Sur les conseils éclairés de l'intendant Jean-Talon. Le seul intendant, d'ailleurs, vraiment intéressé à faire de la colonie une "Nouvelle France" dans son plein sens du terme. Toutefois, Colbert ne voyait dans la colonie qu'une pourvoyeuse de matières premières (bois, fourrures, métaux). Pas question de fabriquer ici même des produits finis! Talon eût beau écrire de véritables épîtres à Colbert sur les ressources en métallurgie (les fameuses Forges du St-Maurice), lui expliquer que la situation de la colonie sur le fleuve en faisait le site idéal pour la fabrication de navires, niet! fin de non-recevoir. La colonie devait acheter ses produits finis de la France, un point c'est tout. C'est ce qu'on a appelé le "colbertisme".
Là dessus, je m'excuse d'avoir tardé à vous revenir sur le chapitre des coureurs des bois... Je ne viens pas souvent sur ce site (faudra que ça change!), et j’avais complètement oublié le « mandat » que je me suis assignée, soit de donner le cours « Initiation à la Nouvelle France »
Donc, les coureurs des bois... (des "coureuses des bois"???" des Calamity Jane avant la lettre? Jamais entendu parler, mais l'Histoire officielle ne rapporte pas toujours tout...
)
Il y en avait deux sortes. Les « officiels » et les « officieux ». Les officiels étaient ceux qui avaient un permis. En fait, l’intérêt économique premier de la Nouvelle-France résidait dans les fourrures. La fourrure de castors en particulier. Le castor a d’ailleurs été presque décimé à cette époque, et on en faisait seulement des chapeaux! Pendant plusieurs années, la Compagnie des Cent Associés, qui avait succédé à la Compagnie des Indes Occidentales (ou vice-versa
je m'embrouille un peu dans toutes ces Compagnies! ) avait l’exclusivité de la traite des fourrures. Les coureurs des bois avec permis étaient ceux qui étaient autorisés par la Compagnie des Cent Associés à faire la chasse, à traiter avec les Amérindiens et à vendre leurs pelleteries aux comptoirs de la Compagnie.

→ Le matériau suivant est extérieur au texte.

(** * pyro.contrib.funsor.named_messenger: the dimension allocator

    A shallow embedding of [StackFrame], [DimStack] and the messengers that
    push and pop frames on the global [_DIM_STACK], followed by the
    properties of the allocator that are stated in the specification.

    Python objects that are mutated in place and shared between several
    owners (the two [OrderedDict]s of a frame are referenced from the stack,
    from the [parents] tuples of younger frames and from the saved frames of
    a [keep] messenger) live in an explicit store; a frame holds the address
    of its dictionaries. *)

From Stdlib Require Import ZArith Lia.
From stdpp Require Import base option list strings pretty relations.

Set Warnings "-register-all".
Local Open Scope Z_scope.

(** ** Exceptions *)

Inductive exn :=
| TypeError
| ValueError (msg : string)
| AssertionError
| IndexError.

Inductive result (A : Type) :=
| Ok (a : A)
| Raise (e : exn).
Arguments Ok {A} a.
Arguments Raise {A} e.

#[global] Instance result_ret : MRet result := λ A a, Ok a.
#[global] Instance result_bind : MBind result := λ A B f m,
  match m with
  | Ok a => f a
  | Raise e => Raise e
  end.

(** ** collections.OrderedDict

    An association list in insertion order.  Assigning to a key that is
    present keeps its position; a new key goes to the end. *)

Section OrderedDict.
Context {K V : Type} `{EqDecision K}.

Fixpoint od_get (d : list (K * V)) (k : K) : option V :=
  match d with
  | [] => None
  | (k', v) :: d' => if decide (k' = k) then Some v else od_get d' k
  end.

(** [k in d] *)
Definition od_mem (d : list (K * V)) (k : K) : bool :=
  match od_get d k with Some _ => true | None => false end.

(** [d[k] = v] *)
Fixpoint od_set (d : list (K * V)) (k : K) (v : V) : list (K * V) :=
  match d with
  | [] => [(k, v)]
  | (k', v') :: d' =>
      if decide (k' = k) then (k, v) :: d' else (k', v') :: od_set d' k v
  end.

(** [d.pop(k, None)] *)
Definition od_pop (d : list (K * V)) (k : K) : list (K * V) :=
  filter (λ kv, kv.1 ≠ k) d.
End OrderedDict.

(** ** StackFrame *)

(** Addresses of the store. *)
Abbreviation loc := nat (only parsing).

(** The pair of dictionaries of one frame.  [LocalNamedMessenger.__enter__]
    creates them together and [__exit__] hands them on together, so one
    store cell holds both. *)
Record Dicts := mkDicts {
  name_to_dim : list (string * Z);
  dim_to_name : list (Z * string);
}.

Definition empty_dicts : Dicts := mkDicts [] [].

Inductive StackFrame := mkStackFrame {
  dicts : loc;
  parents : list StackFrame;
  iter_parents : list StackFrame;
  keep : bool;
}.

Definition read (c : Dicts) (name : option string) (dim : option Z)
  : option string * option Z * bool :=
  let found_name :=
    match dim with
    | Some d => match od_get (dim_to_name c) d with Some n => Some n | None => name end
    | None => name
    end in
  let found_dim :=
    match name with
    | Some n => match od_get (name_to_dim c) n with Some d => Some d | None => dim end
    | None => dim
    end in
  let found :=
    match name with Some n => od_mem (name_to_dim c) n | None => false end
    || match dim with Some d => od_mem (dim_to_name c) d | None => false end in
  (found_name, found_dim, found).

Definition write (c : Dicts) (name : string) (dim : Z) : Dicts :=
  mkDicts (od_set (name_to_dim c) name dim) (od_set (dim_to_name c) dim name).

Definition free (c : Dicts) (name : string) (dim : Z) : Dicts :=
  mkDicts (od_pop (name_to_dim c) name) (od_pop (dim_to_name c) dim).

(** ** DimType, DimRequest, NameRequest *)

Inductive DimType := LOCAL | GLOBAL | VISIBLE.

#[global] Instance DimType_eq_dec : EqDecision DimType.
Proof. solve_decision. Defined.

Record DimRequest := mkDimRequest { dr_dim : option Z; dr_dim_type : DimType }.
Record NameRequest := mkNameRequest { nr_name : option string; nr_dim_type : DimType }.

(** The two arguments of [request]: a plain value (possibly [None]) or a
    request wrapper. *)
Inductive name_arg := NameVal (name : option string) | NameReq (r : NameRequest).
Inductive dim_arg := DimVal (dim : option Z) | DimReq (r : DimRequest).

(** ** DimStack

    [heap] is the store of the dictionaries the frames point to; the other
    fields are those of the Python object.  [outermost] holds the identity
    of the owning cleanup messenger. *)

Record DimStack := mkDimStack {
  heap : list Dicts;
  _stack : list StackFrame;
  _first_available_dim : option Z;
  outermost : option nat;
}.

Definition MAX_DIM : Z := -25.

(** The dictionaries of frame [f].  A frame always points at dictionaries
    that exist; for an address outside the store the model answers with
    empty dictionaries, and a write to it is lost. *)
Definition cell (h : list Dicts) (f : StackFrame) : Dicts :=
  default empty_dicts (h !! dicts f).

(** [DimStack()]: one global frame with empty dictionaries. *)
Definition DimStack_init : DimStack :=
  mkDimStack [empty_dicts] [mkStackFrame 0%nat [] [] false] (Some (-1)) None.

Definition set_heap (st : DimStack) (h : list Dicts) : DimStack :=
  mkDimStack h (_stack st) (_first_available_dim st) (outermost st).

Definition set_first_available_dim (st : DimStack) (dim : option Z)
  : result (option Z * DimStack) :=
  if bool_decide (dim = None)
     || match dim with Some d => bool_decide (MAX_DIM < d < 0) | None => false end
  then Ok (_first_available_dim st,
           mkDimStack (heap st) (_stack st) dim (outermost st))
  else Raise AssertionError.

Definition push (st : DimStack) (frame : StackFrame) : DimStack :=
  mkDimStack (heap st) (_stack st ++ [frame]) (_first_available_dim st) (outermost st).

Definition pop (st : DimStack) : result (StackFrame * DimStack) :=
  if bool_decide (1 < length (_stack st))%nat then
    match last (_stack st) with
    | Some f =>
        Ok (f, mkDimStack (heap st) (removelast (_stack st))
                 (_first_available_dim st) (outermost st))
    | None => Raise IndexError
    end
  else Raise AssertionError.

Definition current_frame (st : DimStack) : result StackFrame :=
  match last (_stack st) with Some f => Ok f | None => Raise IndexError end.

Definition global_frame (st : DimStack) : result StackFrame :=
  match _stack st with f :: _ => Ok f | [] => Raise IndexError end.

(** [any(fresh_dim in p.dim_to_name for p in conflict_frames)] *)
Definition dim_in_frames (h : list Dicts) (frames : list StackFrame) (d : Z) : bool :=
  existsb (λ p, od_mem (dim_to_name (cell h p)) d) frames.

(** The loop [while any(...): fresh_dim -= 1].  Every turn of the loop
    finds a key of some conflict frame at the candidate and moves below
    it, so the loop makes at most as many turns as the conflict frames hold
    keys; [search_fuel] is one more than that. *)
Fixpoint search_free (busy : Z → bool) (fuel : nat) (fresh_dim : Z) : Z :=
  match fuel with
  | O => fresh_dim
  | S fuel' =>
      if busy fresh_dim then search_free busy fuel' (fresh_dim - 1) else fresh_dim
  end.

Definition conflict_keys (h : list Dicts) (frames : list StackFrame) : list Z :=
  concat (map (λ p, map fst (dim_to_name (cell h p))) frames).

Definition search_fuel (h : list Dicts) (frames : list StackFrame) : nat :=
  S (length (conflict_keys h frames)).

Definition out_of_dims (fresh_name : string) : exn :=
  ValueError ("Ran out of free dims during allocation for " +:+ fresh_name).

Definition conflict_frames (st : DimStack) : result (list StackFrame) :=
  cur ← current_frame st;
  glob ← global_frame st;
  Ok ([cur; glob] ++ parents cur ++ iter_parents cur).

Definition _gendim (st : DimStack) (name_request : NameRequest) (dim_request : DimRequest)
  : result (string * Z) :=
  let dim_type := dr_dim_type dim_request in
  fresh_name ←
    match nr_name name_request with
    | None =>
        match dr_dim dim_request with
        | Some d => Ok ("_pyro_dim_" +:+ pretty (- d))
        | None => Raise TypeError
        end
    | Some n => Ok n
    end;
  frames ← conflict_frames st;
  let fresh_dim :=
    match dr_dim dim_request with
    | None =>
        let fresh_dim :=
          if bool_decide (dim_type ≠ VISIBLE) then _first_available_dim st
          else Some (-1) in
        let fresh_dim := default (-1) fresh_dim in
        search_free (dim_in_frames (heap st) frames)
          (search_fuel (heap st) frames) fresh_dim
    | Some d => d
    end in
  if bool_decide (fresh_dim < MAX_DIM) then Raise (out_of_dims fresh_name)
  else if dim_in_frames (heap st) frames fresh_dim then Raise (out_of_dims fresh_name)
  else if bool_decide (dim_type = VISIBLE) then
    match _first_available_dim st with
    | None => Raise TypeError
    | Some b =>
        if bool_decide (fresh_dim ≤ b) then Raise (out_of_dims fresh_name)
        else Ok (fresh_name, fresh_dim)
    end
  else Ok (fresh_name, fresh_dim).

Les coureurs des bois « officieux », contre lesquels en particulier Louis XIV a pris de nombreuses ordonnances –sans succès – sont des engagés, des gens qui, au lieu de payer eux-mêmes leur passage en Nouvelle-France, s’étaient engagés pour 5 ans envers quelqu’un qui payait à leur place. Pendant ces cinq années, ils étaient généralement « à l’emploi » d’un seigneur pour défricher une terre (la « Seigneurie »), l’essoucher – tout un travail ! – et la cultiver. Au bout de ces cinq années, ils étaient libres, mais s’ils demeuraient sur la terre du seigneur, ils devenaient censitaires, c’est-à-dire qu’ils devaient désormais payer le « cens » pour l’utilisation du moulin et du four communal. Attention, le régime seigneurial n’est pas le régime féodal. Le seigneur n’était pas un « noble » au sens du terme, bien souvent ce n’était qu’un bourgeois qui n’avait pas assez d’argent pour acquérir une terre en France, mais assez pour en acquérir une en Amérique. Les coureurs des bois « officieux » sont des engagés qui se sont enfuis, qui ont « pris le bois » selon le terme de l’intendant Jean-Talon. Ils chassaient et traitaient avec les Amérindiens eux aussi, mais comme ils chassaient sans permis, ils allaient généralement vendre leurs peaux de castors aux comptoirs anglais, dans la région de la Baie d’Hudson ou dans les colonies américaines. Ce furent souvent nos premiers vrais explorateurs, et ils ont souvent fondé des familles avec des Amérindiennes.
C’est tout ce que je peux gratter comme souvenir au fond de ma mémoire, je n’ai pas de livre devant moi car, ainsi que je le disais au début de ce message – à ma grande honte
– je vous avais complètement oublié! Pardonnée?